I am upset that we have to live with the consequences of our stupid decisions, or decisions of others. My mother thought it was a good idea to make a baby because my (runaway) father promised to take care of her and asked for her trust. She made a choice I'm not very fond of but I try not to blame her, and I certainly not going to blame myself for making a choice my family wouldn't like.
I'm suffering too much to care. If my circumstances were better then i would care but there comes a time in your life where you have to make a choice for yourself.
I thought it was just me that has a family not showing up during the worst moments of my life. I use to believe in family very much but not anymore.
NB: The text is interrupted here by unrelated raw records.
(* ===== verification/DmDelivery.v ===== *)
(** * Durable direct messages: [src/outbox_delivery.rs], [src/storage/conversation.rs]

    [Module outbox_delivery] holds the delivery failures, the retry schedule and the
    reconnect trigger; [Module dm_storage] the tables of direct messages, their outbox and
    their acknowledgements with the queries on them; [Module worker] the delivery worker,
    whose passes, attempts and heartbeats take their steps between those of the rest of the
    program.  A statement or transaction of the database happens at once or fails and changes
    nothing.  The clock, the recipient policy, the transport and the rows' hash order belong
    to the environment; cryptography is behind the interfaces of the mailbox. *)

From Stdlib Require Import Strings.Byte NArith.
From stdpp Require Import prelude gmap sorting strings.
From S2P Require Import Prelude Text Signing Mailbox.

Module outbox_delivery.

(** ** Failures *)

Inductive FailureClass : Type := Transient | Permanent | RetryableOnlyAfterUserAction.

Inductive DeliveryFailure : Type :=
| PeerOffline | AddressUnavailable | ConnectionFailed | Timeout | RelayUnavailable
| ProtocolRejected | Unauthorised | InvalidRecipientState | MessageExpired | ContactRevoked
| PayloadTooLarge | LocalStorageFailure | InternalError.

Definition code (f : DeliveryFailure) : Text :=
  txt match f with
      | PeerOffline => "peer_offline"
      | AddressUnavailable => "address_unavailable"
      | ConnectionFailed => "connection_failed"
      | Timeout => "timeout"
      | RelayUnavailable => "relay_unavailable"
      | ProtocolRejected => "protocol_rejected"
      | Unauthorised => "unauthorised"
      | InvalidRecipientState => "invalid_recipient_state"
      | MessageExpired => "message_expired"
      | ContactRevoked => "contact_revoked"
      | PayloadTooLarge => "payload_too_large"
      | LocalStorageFailure => "local_storage_failure"
      | InternalError => "internal_error"
      end.

(** The texts [from_code] matches, in its order. *)
Definition known_codes : list (Text * DeliveryFailure) :=
  [(txt "peer_offline", PeerOffline); (txt "address_unavailable", AddressUnavailable);
   (txt "connection_failed", ConnectionFailed); (txt "timeout", Timeout);
   (txt "relay_unavailable", RelayUnavailable); (txt "protocol_rejected", ProtocolRejected);
   (txt "unauthorised", Unauthorised); (txt "unauthorized", Unauthorised);
   (txt "invalid_recipient_state", InvalidRecipientState);
   (txt "message_expired", MessageExpired); (txt "outbox envelope expired", MessageExpired);
   (txt "contact_revoked", ContactRevoked); (txt "payload_too_large", PayloadTooLarge);
   (txt "local_storage_failure", LocalStorageFailure)].

Definition from_code (t : Text) : DeliveryFailure :=
  let head := trim (before 58 t) in
  match list_find (λ kf, kf.1 = head) known_codes with
  | Some (_, (_, f)) => f
  | None => InternalError
  end.

Definition class (f : DeliveryFailure) : FailureClass :=
  match f with
  | PeerOffline | AddressUnavailable | ConnectionFailed | Timeout | RelayUnavailable
  | LocalStorageFailure | InternalError => Transient
  | ProtocolRejected | MessageExpired | PayloadTooLarge => Permanent
  | Unauthorised | InvalidRecipientState | ContactRevoked => RetryableOnlyAfterUserAction
  end.

Definition automatic_retry (f : DeliveryFailure) : bool :=
  match class f with Transient => true | _ => false end.

Record DeliveryError : Type := mkDeliveryError {
  failure : DeliveryFailure;
  detail : option Text
}.

(** [DeliveryError::new] *)
Definition new_error (f : DeliveryFailure) : DeliveryError := mkDeliveryError f None.

Definition with_detail (f : DeliveryFailure) (d : Text) : DeliveryError :=
  let cleaned := (λ c, if is_control c then 32%N else c) <$> d in
  let d' := take 512 (trim cleaned) in
  mkDeliveryError f (if decide (d' = []) then None else Some d').

(** [Display::fmt] *)
Definition display (e : DeliveryError) : Text :=
  match detail e with
  | Some d => code (failure e) ++ txt ": " ++ d
  | None => code (failure e)
  end.

(** ** The retry schedule *)

(** [jitter_fraction] is at work in the product [(capped as f64 * factor) as u64], which is
    the parameter [jittered] of [delay_ms]. *)
Record RetryPolicy : Type := mkRetryPolicy {
  initial_delay_ms : N;
  max_delay_ms : N
}.

Definition default_policy : RetryPolicy := mkRetryPolicy 5000 180000.

Definition capped_delay (p : RetryPolicy) (attempt : N) : N :=
  N.min (N.min u64_max (initial_delay_ms p * N.shiftl 1 (N.min attempt 31))) (max_delay_ms p).

Definition delay_ms (p : RetryPolicy) (jittered : N → N) (attempt : N) : N :=
  N.min (jittered (capped_delay p attempt)) (max_delay_ms p).

(** ** The reconnect trigger *)

Inductive ReachabilitySource : Type :=
  Mdns | Relay | FriendPing | DirectConnection | Startup.

#[export] Instance reachability_source_eq_dec : EqDecision ReachabilitySource.
Proof. solve_decision. Defined.
(** C12: Only the recipient ends the delivery of a message.  Whatever step the
    program takes, a message that was unacknowledged before and is acknowledged after was
    acknowledged by an acknowledgement whose signature verifies for the peer it came from,
    that peer is the message's recipient, it names the message's sender, and it names the
    stored envelope of that message. *)
Theorem acknowledged_by_recipient cf w a w' evs i m m' :
  reachable cf w → step cf a w = Some (w', evs) →
  dm_messages (db w) !! i = Some m → acknowledged_at m = None →
  dm_messages (db w') !! i = Some m' → is_Some (acknowledged_at m') →
  ∃ fault ack b e, a = Outside (OpAck fault (recipient_id m) ack) ∧
    mailbox.ack_verify ack (recipient_id m) = Ok tt ∧
    mailbox.original_sender ack = sender_id m ∧
    message_envelope m = Some b ∧ mailbox.decode b = Ok e ∧
    mailbox.ack_message_id ack = mailbox.message_id e ∧
    m' = acknowledge_message (as_i64 (mailbox.acknowledged_at_ms ack)) m.
Proof.
  intros Hw Hs Hi Ha Hi' Ha'.
  destruct (step_message _ _ _ _ _ _ _ Hs Hi)
    as [?|[(ids & -> & ?)|(fault & from & ack & id & -> & Hk & Hd)]].
  - simplify_eq. rewrite Ha in Ha'. by destruct Ha'.
  - congruence.
  - rewrite Hd in Hi'. simpl in Hi'. rewrite lookup_insert_eq in Hi'. simplify_eq.
    destruct Hk as [Hv _ _ _ _ Hsnd <- (o & e & Ho & Hdec & Hid)].
    destruct (inv_kept _ (reachable_Inv _ _ Hw) i m Hi) as [(b & Hb & _ & Hdo) _ _].
    rewrite Ha, Ho in Hdo. simplify_eq. simpl in Hdec.
    exists fault, ack, b, e. by split_and!.
Qed.

(** C10: No direct message is lost.  In every world the program can reach, a
    queued message is stored together with its sealed envelope, which decodes, and with a
    delivery row for its recipient; as long as it is not acknowledged its envelope also waits
    in the mailbox outbox, addressed to that recipient; once it is acknowledged the envelope
    is gone from there and the row says so; and there is no envelope without its message. *)
Theorem messages_kept cf w :
  reachable cf w →
  (∀ i m, dm_messages (db w) !! i = Some m →
     ∃ b e r, message_envelope m = Some b ∧ mailbox.decode b = Ok e ∧
       row_at i (recipient_id m) (db w) = Some r ∧
       match acknowledged_at m with
       | None => dm_outbox (db w) !! i = Some (mkDmOutbox (recipient_id m) b (created_at_ms m))
       | Some _ => dm_outbox (db w) !! i = None ∧ status r = Acked
       end) ∧
  (∀ i o, dm_outbox (db w) !! i = Some o →
     ∃ m, dm_messages (db w) !! i = Some m ∧ acknowledged_at m = None).
Proof.
  intros HI%reachable_Inv. split.
  - intros i m Hi. destruct (inv_kept _ HI i m Hi) as [(b & Hb & (e & -> & He) & Ho) _ (r & Hr & Ha)].
    exists (encoded e), e, r. split_and!; [done|by apply genuine_decodes|done|].
    destruct (acknowledged_at m); [split; [done|by apply Ha]|done].
  - intros i o Ho. destruct (inv_owned _ HI i) as [m Hm]; [eauto|]. exists m. split; [done|].
    destruct (inv_kept _ HI i m Hm) as [(b & _ & _ & Hdo) _ _]. rewrite Ho in Hdo.
    by destruct (acknowledged_at m).
Qed.

(** The messages of a sender in a conversation are numbered without gaps.
    In every world the program can reach, no two messages of a sender in a conversation have
    the same number, and the numbers are exactly those from 1 to the one before the next;
    unless all 2^64 - 1 numbers are used. *)
Theorem sequence_gapless cf w c s :
  reachable cf w →
  numbered c s (db w) ∧
  ∀ i j m m', dm_messages (db w) !! i = Some m → dm_messages (db w) !! j = Some m' →
    conversation_id m = conversation_id m' → sender_id m = sender_id m' →
    sequence m = sequence m' → i = j.
Proof.
  intros Hw. split; [|apply inv_number; by eapply reachable_Inv].
  apply reachable_steady in Hw as [_ _ Hn]. apply Hn. left. split_and!; [done| |].
  - intros k. change (next_dm_sequence c s empty_db) with 1%N. lia.
  - intros i m Hi. simpl in Hi. by rewrite lookup_empty in Hi.
Qed.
I've been there for them and when I need help I've got no one.
I could be laying on the side of the street dead right now and they wouldn't even know, or would they really care to be honest? I was under my mother's phone plan and she cut off all communication I had so now I'm relying on wifi to keep in contact with people, but all is good because I'm getting a new phone on Saturday and not a single fucking family member is getting my number, they can all go truly and royally fuck themselves for all I care, if they got killed in front of me it wouldn't phase me the slightest bit. Infact, I would pet their killer on the back and give them a round of applause!!!!!!!
I really couldn't give af, they didn't care when I was alive. It would be an act for them "oooh poor me, my sister/ daughter died give me loads of attention" or in the words of my "mother" "she will go straight to hell! Suicide is a sin "
Yes, I care too much. That's why it came too far, but I cannot take it any longer. My brother is disabled and very ill, and my parents are caring and loving, I feel bad for leaving them, but I cannot this any more. I feel trapped and it makes everything even more complicated and worse. I know they will never recover from my death. I will ruin all their souls and life... I just wished to live one more day than they will, but it seems I cannot last that long.
I care very much. They're wonderful people, I truly am lucky to have these people as my family. But that's not enough to stop my plan - I don't think I should continue living just so they're not hurt.
No. I used to worry about my sister, but now I know she'll be alright without me. The rest of my family are scum. The only thing I'll put in my will is that I demand a closed service so none of them can come. I don't want to give them the opportunity to put on some show for the neighbours pretending they were somehow involved or cared.